LAUSR

Ulcerative colitis (UC) with its rapidly increasing incidence has become an emerging challenge for public health. Therapeutic agents are required to be specifically delivered to colon epithelial cells and macrophages with controlled release in the cytoplasm for wound healing, inflammation alleviation, and microbiota rebalance. As a promising biomaterial for accomplishing this, Antheraea pernyi silk fibroin (ApSF) was selected and engineered to form nanoparticles (NPs) loaded with the anti-inflammatory drug, resveratrol (Res). The intrinsic features of these fabricated Res-ApNPs included targeting of colonic epithelial cells and macrophages, lysosomal escape capacity, and responsiveness to pH, reactive oxygen species (ROS), and glutathione, which were pertinent to their functional units such as arginine-glycine-aspartate tripeptides, α-helixes, β-sheets, and disulfide bonds, enabling on-demand release of Res molecules in the cytoplasm of target cells.

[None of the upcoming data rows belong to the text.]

(* ===== verification/Rowid.v ===== *)
(** * Rowid allocation of an INTEGER PRIMARY KEY

    Both tables of src/server/models.py declare
    [id = db.Column(db.Integer, primary_key=True)] (lines 10 and 52), which
    SQLite makes an alias of the rowid.  An INSERT that gives no id gets the
    rowid SQLite's [OP_NewRowid] chooses:
    - the table is empty: 1;
    - otherwise, the largest rowid plus one, unless the largest rowid is
      already [MAX_ROWID] (2^63 - 1);
    - in that case SQLite draws random 64-bit values [v], keeps
      [(v & (MAX_ROWID >> 1)) + 1] as a candidate and tries again while the
      candidate is taken, at most 100 draws ([while(... && ++cnt < 100)]);
      when all of them are taken the INSERT fails with [SQLITE_FULL], which
      the sqlite3 driver raises as [OperationalError].
    The random draws are an explicit argument [rnd : nat -> Z], the value
    of the [cnt]-th call of [sqlite3_randomness], as the bcrypt salt is an
    argument of the password write; every theorem holds for all draws.  The
    search loop is defined by well-founded recursion on [100 - cnt], the
    variant of the C loop. *)

From S2P Require Import Prelude.
From Equations Require Import Equations.

Module Rowid.

Definition int64_max : Z := 2 ^ 63 - 1.
Definition int64_ok (z : Z) : bool := (- 2 ^ 63 <=? z) && (z <=? int64_max).
Definition opt_int64_ok (v : option Z) : bool :=
  match v with Some z => int64_ok z | None => true end.

(** Every key of a table is a signed 64-bit integer. *)
Definition keys_int64 {A} (m : gmap Z A) : Prop :=
  map_Forall (fun k _ => int64_ok k = true) m.

Fixpoint list_max (l : list Z) : option Z :=
  match l with
  | [] => None
  | k :: l' => match list_max l' with
               | Some m => Some (Z.max k m)
               | None => Some k
               end
  end.

(** The largest rowid of a table ([sqlite3BtreeLast]). *)
Definition max_rowid {A} (m : gmap Z A) : option Z := list_max (fst <$> map_to_list m).

(** [v &= (MAX_ROWID>>1); v++]: a random draw made a positive candidate. *)
Definition rowid_candidate (v : Z) : Z := Z.land v (Z.shiftr int64_max 1) + 1.

(** The bound of the random search, [cnt < 100] in [OP_NewRowid]. *)
Definition rowid_attempts : nat := 100.

Definition sqlite_full : exn := OperationalError "database or disk is full".

Section RandomRowid.
Context {A : Type} (rnd : nat -> Z) (m : gmap Z A).

(** The [do { ... } while(taken && ++cnt < 100)] loop of [OP_NewRowid]. *)
Equations? random_rowid (cnt : nat) : result Z by wf (rowid_attempts - cnt)%nat lt :=
  random_rowid cnt with decide (is_Some (m !! rowid_candidate (rnd cnt))) => {
    | right _ := Ok (rowid_candidate (rnd cnt));
    | left _ with lt_dec (S cnt) rowid_attempts => {
        | left _ := random_rowid (S cnt);
        | right _ := Raise sqlite_full } }.
Proof. unfold rowid_attempts in *. lia. Qed.

End RandomRowid.

(** The rowid SQLite gives a row inserted without one. *)
Definition next_rowid {A} (rnd : nat -> Z) (m : gmap Z A) : result Z :=
  match max_rowid m with
  | None => Ok 1
  | Some k => if k <? int64_max then Ok (k + 1) else random_rowid rnd m 0
  end.

(** The rowid of an inserted row: the given id, or the next one. *)
Definition assign_rowid {A} (rnd : nat -> Z) (table : string) (m : gmap Z A)
    (v : option Z) : result Z :=
  match v with
  | Some i =>
      if negb (int64_ok i) then
        Raise (OverflowError "Python int too large to convert to SQLite INTEGER")
      else if bool_decide (is_Some (m !! i)) then
        Raise (IntegrityError ("UNIQUE constraint failed: " ++ table ++ ".id"))
      else Ok i
  | None => next_rowid rnd m
  end.

(** ** The largest rowid *)

Lemma list_max_None l : list_max l = None -> l = [].
Proof. destruct l as [|x l]; simpl; [done|]. by destruct (list_max l). Qed.

Lemma list_max_ge l m k : list_max l = Some m -> k ∈ l -> k <= m.
Proof.
  revert m. induction l as [|x l IH]; intros m Hm Hk; [inversion Hk|]. simpl in Hm.
  apply elem_of_cons in Hk.
  destruct (list_max l) as [m'|] eqn:Hl; injection Hm as <-.
  - destruct Hk as [-> | Hk]; [lia|]. specialize (IH m' eq_refl Hk). lia.
  - destruct Hk as [-> | Hk]; [lia|]. apply list_max_None in Hl. subst. inversion Hk.
Qed.

Lemma max_rowid_ge {A} (m : gmap Z A) k x mx :
  max_rowid m = Some mx -> m !! k = Some x -> k <= mx.
Proof.
  intros Hm Hk. apply (list_max_ge _ _ _ Hm). apply list_elem_of_fmap.
  exists (k, x). split; [done|]. by apply elem_of_map_to_list.
Qed.

Lemma max_rowid_None {A} (m : gmap Z A) k : max_rowid m = None -> m !! k = None.
Proof.
  intros Hm%list_max_None. apply fmap_nil_inv in Hm. apply map_to_list_empty_iff in Hm.
  subst m. apply lookup_empty.
Qed.

Lemma list_max_elem l m : list_max l = Some m -> m ∈ l.
Proof.
  revert m. induction l as [|x l IH]; intros m Hm; simpl in Hm; [discriminate|].
  destruct (list_max l) as [m'|]; injection Hm as <-; [|by left].
  destruct (Z.max_spec x m') as [[_ ->] | [_ ->]]; [right; by apply IH | by left].
Qed.

Lemma max_rowid_elem {A} (m : gmap Z A) mx :
  max_rowid m = Some mx -> exists x, m !! mx = Some x.
Proof.
  intros Hm%list_max_elem. apply list_elem_of_fmap in Hm as [[k x] [-> Hk]].
  apply elem_of_map_to_list in Hk. eauto.
Qed.

Lemma max_rowid_delete_prev {A} (m : gmap Z A) uid :
  (forall j x, m !! j = Some x -> j <= uid) -> is_Some (m !! (uid - 1)) ->
  max_rowid (delete uid m) = Some (uid - 1).
Proof.
  intros Hle [y Hy].
  assert (Hy' : delete uid m !! (uid - 1) = Some y) by (rewrite lookup_delete_ne by lia; done).
  destruct (max_rowid (delete uid m)) as [k|] eqn:Hm.
  - destruct (max_rowid_elem _ _ Hm) as [x Hx].
    apply lookup_delete_Some in Hx as [Hne Hx]. apply Hle in Hx.
    pose proof (max_rowid_ge _ _ _ _ Hm Hy'). f_equal. lia.
  - by rewrite (max_rowid_None _ (uid - 1) Hm) in Hy'.
Qed.

(** ** The random search *)

Lemma rowid_candidate_range v : 1 <= rowid_candidate v <= 2 ^ 62.
Proof.
  unfold rowid_candidate. change (Z.shiftr int64_max 1) with (Z.ones 62).
  rewrite Z.land_ones by lia. pose proof (Z.mod_pos_bound v (2 ^ 62)). lia.
Qed.

Section RandomRowidFacts.
Context {A : Type} (m : gmap Z A).

(** One turn of the loop, as the C code reads. *)
Lemma random_rowid_step rnd cnt :
  random_rowid rnd m cnt =
    if bool_decide (is_Some (m !! rowid_candidate (rnd cnt))) then
      if bool_decide (S cnt < rowid_attempts)%nat then random_rowid rnd m (S cnt)
      else Raise sqlite_full
    else Ok (rowid_candidate (rnd cnt)).
Proof.
  funelim (random_rowid rnd m cnt); repeat case_bool_decide;
    solve [reflexivity | contradiction | lia].
Qed.

Lemma random_rowid_Ok rnd cnt k :
  (cnt < rowid_attempts)%nat -> random_rowid rnd m cnt = Ok k ->
  m !! k = None /\
  exists j, (cnt <= j < rowid_attempts)%nat /\ k = rowid_candidate (rnd j).
Proof.
  funelim (random_rowid rnd m cnt); intros Hc E; try discriminate.
  - injection E as <-. split; [by apply eq_None_not_Some|]. exists cnt. split; [lia|done].
  - destruct (H k l E) as [Hk [j [Hj ->]]]. split; [done|]. exists j. split; [lia|done].
Qed.

Lemma random_rowid_Raise rnd cnt e :
  (cnt < rowid_attempts)%nat -> random_rowid rnd m cnt = Raise e ->
  e = sqlite_full /\
  forall j, (cnt <= j < rowid_attempts)%nat -> is_Some (m !! rowid_candidate (rnd j)).
Proof.
  funelim (random_rowid rnd m cnt); intros Hc E; try discriminate.
  - destruct (H e l E) as [-> Hall]. split; [done|]. intros j Hj.
    destruct (decide (j = cnt)) as [->|]; [done|]. apply Hall. lia.
  - injection E as <-. split; [done|]. intros j Hj.
    assert (j = cnt) as -> by lia. done.
Qed.

Lemma random_rowid_full rnd cnt :
  (forall j, (cnt <= j < rowid_attempts)%nat -> is_Some (m !! rowid_candidate (rnd j))) ->
  (cnt < rowid_attempts)%nat -> random_rowid rnd m cnt = Raise sqlite_full.
Proof.
  funelim (random_rowid rnd m cnt); intros Hall Hc.
  - exfalso. apply n, Hall. lia.
  - apply H; [intros j Hj; apply Hall; lia | done].
  - reflexivity.
Qed.

Lemma random_rowid_agree rnd rnd' cnt :
  (forall j, (cnt <= j < rowid_attempts)%nat -> rnd j = rnd' j) ->
  (cnt < rowid_attempts)%nat -> random_rowid rnd m cnt = random_rowid rnd' m cnt.
Proof.
  funelim (random_rowid rnd m cnt); intros Hag Hc;
    rewrite (random_rowid_step rnd' cnt), <- (Hag cnt) by lia;
    repeat case_bool_decide; try solve [reflexivity | contradiction | lia].
  apply H; [intros j Hj; apply Hag; lia | done].
Qed.

End RandomRowidFacts.

Lemma rowid_attempts_pos : (0 < rowid_attempts)%nat.
Proof. unfold rowid_attempts. lia. Qed.

Lemma next_rowid_random {A} (m : gmap Z A) rnd :
  max_rowid m = Some int64_max -> next_rowid rnd m = random_rowid rnd m 0.
Proof. intros Hm. unfold next_rowid. by rewrite Hm, Z.ltb_irrefl. Qed.

Lemma next_rowid_Ok_cases {A} (m : gmap Z A) rnd k :
  next_rowid rnd m = Ok k ->
  (max_rowid m = None /\ k = 1) \/
  (exists mx, max_rowid m = Some mx /\ mx < int64_max /\ k = mx + 1) \/
  (exists mx, max_rowid m = Some mx /\ int64_max <= mx /\
              m !! k = None /\ 1 <= k <= 2 ^ 62).
Proof.
  unfold next_rowid. destruct (max_rowid m) as [mx|] eqn:Hm; [|intros [= <-]; by left].
  destruct (mx <? int64_max) eqn:Hlt.
  - intros [= <-]. right; left. exists mx. by rewrite Z.ltb_lt in Hlt.
  - intros E. destruct (random_rowid_Ok m rnd 0 k rowid_attempts_pos E) as [Hk [j [_ ->]]].
    right; right. exists mx. rewrite Z.ltb_ge in Hlt.
    pose proof (rowid_candidate_range (rnd j)). repeat split; solve [done | lia].
Qed.

(** The rowid SQLite picks is free and inside the 64-bit range. *)
Lemma next_rowid_fresh {A} (m : gmap Z A) rnd k :
  keys_int64 m -> next_rowid rnd m = Ok k -> m !! k = None /\ int64_ok k = true.
Proof.
  intros Hkeys E. unfold int64_ok, int64_max.
  destruct (next_rowid_Ok_cases m rnd k E) as [[Hm ->] | [[mx (Hm & Hlt & ->)] | [mx (_ & _ & Hk & Hr)]]].
  - split; [by apply max_rowid_None | reflexivity].
  - destruct (max_rowid_elem _ _ Hm) as [x Hx].
    pose proof (Hkeys _ _ Hx) as Hmx. unfold int64_ok, int64_max in *.
    apply andb_prop in Hmx as [H1 _]. apply Z.leb_le in H1. split.
    + destruct (m !! (mx + 1)) as [y|] eqn:Hy; [|done].
      apply (max_rowid_ge _ _ _ _ Hm) in Hy. lia.
    + apply andb_true_intro; split; apply Z.leb_le; lia.
  - split; [done|]. apply andb_true_intro; split; apply Z.leb_le; lia.
Qed.

Lemma assign_rowid_fresh {A} rnd table (m : gmap Z A) v k :
  keys_int64 m -> assign_rowid rnd table m v = Ok k ->
  m !! k = None /\ int64_ok k = true /\ (forall i, v = Some i -> k = i).
Proof.
  intros Hkeys. destruct v as [i|]; simpl.
  - destruct (int64_ok i) eqn:Hi; simpl; [|discriminate].
    case_bool_decide as Hs; [discriminate|]. intros [= <-].
    split; [by apply eq_None_not_Some | split; [done | by intros ? [= ->]]].
  - intros Hn. destruct (next_rowid_fresh m rnd k Hkeys Hn). by split; [|split].
Qed.

(** ** Properties of the rowid allocation *)

(** C29: the search for a free rowid terminates within 100 draws: an
    INSERT reads at most the first 100 random values, so two draw
    sequences that agree on them give the same rowid or the same error. *)
Theorem next_rowid_draws_bounded {A} (m : gmap Z A) rnd rnd' :
  (forall j, (j < rowid_attempts)%nat -> rnd j = rnd' j) ->
  next_rowid rnd m = next_rowid rnd' m.
Proof.
  intros Hag. unfold next_rowid. destruct (max_rowid m) as [k|]; [|done].
  destruct (k <? int64_max); [done|].
  apply random_rowid_agree; [intros j Hj; apply Hag; lia | exact rowid_attempts_pos].
Qed.

(** C30: once the table holds the largest rowid 2^63 - 1, an INSERT
    without an id fails with [SQLITE_FULL] ([OperationalError]) exactly
    when all 100 random candidates are taken. *)
Theorem next_rowid_full {A} (m : gmap Z A) rnd :
  max_rowid m = Some int64_max ->
  next_rowid rnd m = Raise sqlite_full <->
  forall j, (j < rowid_attempts)%nat -> is_Some (m !! rowid_candidate (rnd j)).
Proof.
  intros Hm. rewrite (next_rowid_random m rnd Hm). split.
  - intros E j Hj. apply (random_rowid_Raise m rnd 0 _ rowid_attempts_pos E). lia.
  - intros Hall. apply random_rowid_full; [intros j Hj; apply Hall; lia | exact rowid_attempts_pos].
Qed.

(** C31: a rowid SQLite picks is free, a signed 64-bit integer, and, once
    the largest rowid has been used, a random one in [1, 2^62]. *)
Theorem next_rowid_fresh_bounds {A} (m : gmap Z A) rnd k :
  keys_int64 m -> next_rowid rnd m = Ok k ->
  m !! k = None /\ int64_ok k = true /\
  (max_rowid m = Some int64_max -> 1 <= k <= 2 ^ 62).
Proof.
  intros Hkeys E. destruct (next_rowid_fresh m rnd k Hkeys E) as [Hk Hi].
  split; [done | split; [done|]]. intros Hm.
  destruct (next_rowid_Ok_cases m rnd k E) as [[Hm' _] | [[mx (Hm' & Hlt & _)] | [mx (_ & _ & _ & Hr)]]];
    [congruence | | done].
  rewrite Hm in Hm'. injection Hm' as <-. lia.
Qed.

End Rowid.

(** ** The rowid allocation on a table that has used the largest rowid *)

Module RowidExamples.
Import Rowid.

(** A table holding the rows 1..100 and the row 2^63 - 1. *)
Definition full_table : gmap Z unit :=
  <[int64_max := tt]> (list_to_map ((fun k => (Z.of_nat k + 1, tt)) <$> seq 0 100)).

(** Draws whose candidates are 1, 2, 3, ...: all of the first 100 taken. *)
Definition counting_draws (n : nat) : Z := Z.of_nat n.
(** The same first 100 draws, then constant. *)
Definition cut_draws (n : nat) : Z := if (n <? 100)%nat then Z.of_nat n else 7.
(** Draws whose candidates are 151, 152, ...: the first one is free. *)
Definition high_draws (n : nat) : Z := Z.of_nat n + 150.

Lemma candidates_taken rnd n :
  Forall (fun i => is_Some (full_table !! rowid_candidate (rnd i))) (seq 0 n) ->
  forall i, (i < n)%nat -> is_Some (full_table !! rowid_candidate (rnd i)).
Proof. rewrite Forall_seq. intros H i Hi. apply H. lia. Qed.

Lemma full_table_max : max_rowid full_table = Some int64_max.
Proof. vm_compute. reflexivity. Qed.

Lemma next_rowid_draws_bounded_witness :
  next_rowid counting_draws full_table = next_rowid cut_draws full_table.
Proof.
  apply next_rowid_draws_bounded. intros j Hj. unfold cut_draws, rowid_attempts in *.
  by rewrite (proj2 (Nat.ltb_lt j 100) Hj).
Defined.

Lemma next_rowid_full_witness :
  next_rowid counting_draws full_table = Raise sqlite_full.
Proof.
  apply (next_rowid_full full_table counting_draws full_table_max).
  apply candidates_taken. apply (bool_decide_unpack _). vm_compute. reflexivity.
Defined.

Lemma next_rowid_fresh_bounds_witness :
  full_table !! 151 = None /\ int64_ok 151 = true /\
  (max_rowid full_table = Some int64_max -> 1 <= 151 <= 2 ^ 62).
Proof.
  apply (next_rowid_fresh_bounds full_table high_draws 151).
  - apply (bool_decide_unpack _). vm_compute. reflexivity.
  - vm_compute. reflexivity.
Defined.

End RowidExamples.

The Res-ApNP treatment restored damaged colonic epithelial barriers, polarized macrophages to type M2, alleviated inflammatory reactions, and reduced the level of intracellular ROS. Oral treatment with chitosan-alginate hydrogels embedded with Res-ApNPs substantially relieved UC symptoms, as evidenced by decreased colonic inflammation, increased synthesis of tight-junction proteins, and rebalanced intestinal microbiota. Our findings suggest that these high-performance ApSF-based NPs can be developed as effective drug carriers for oral UC treatment.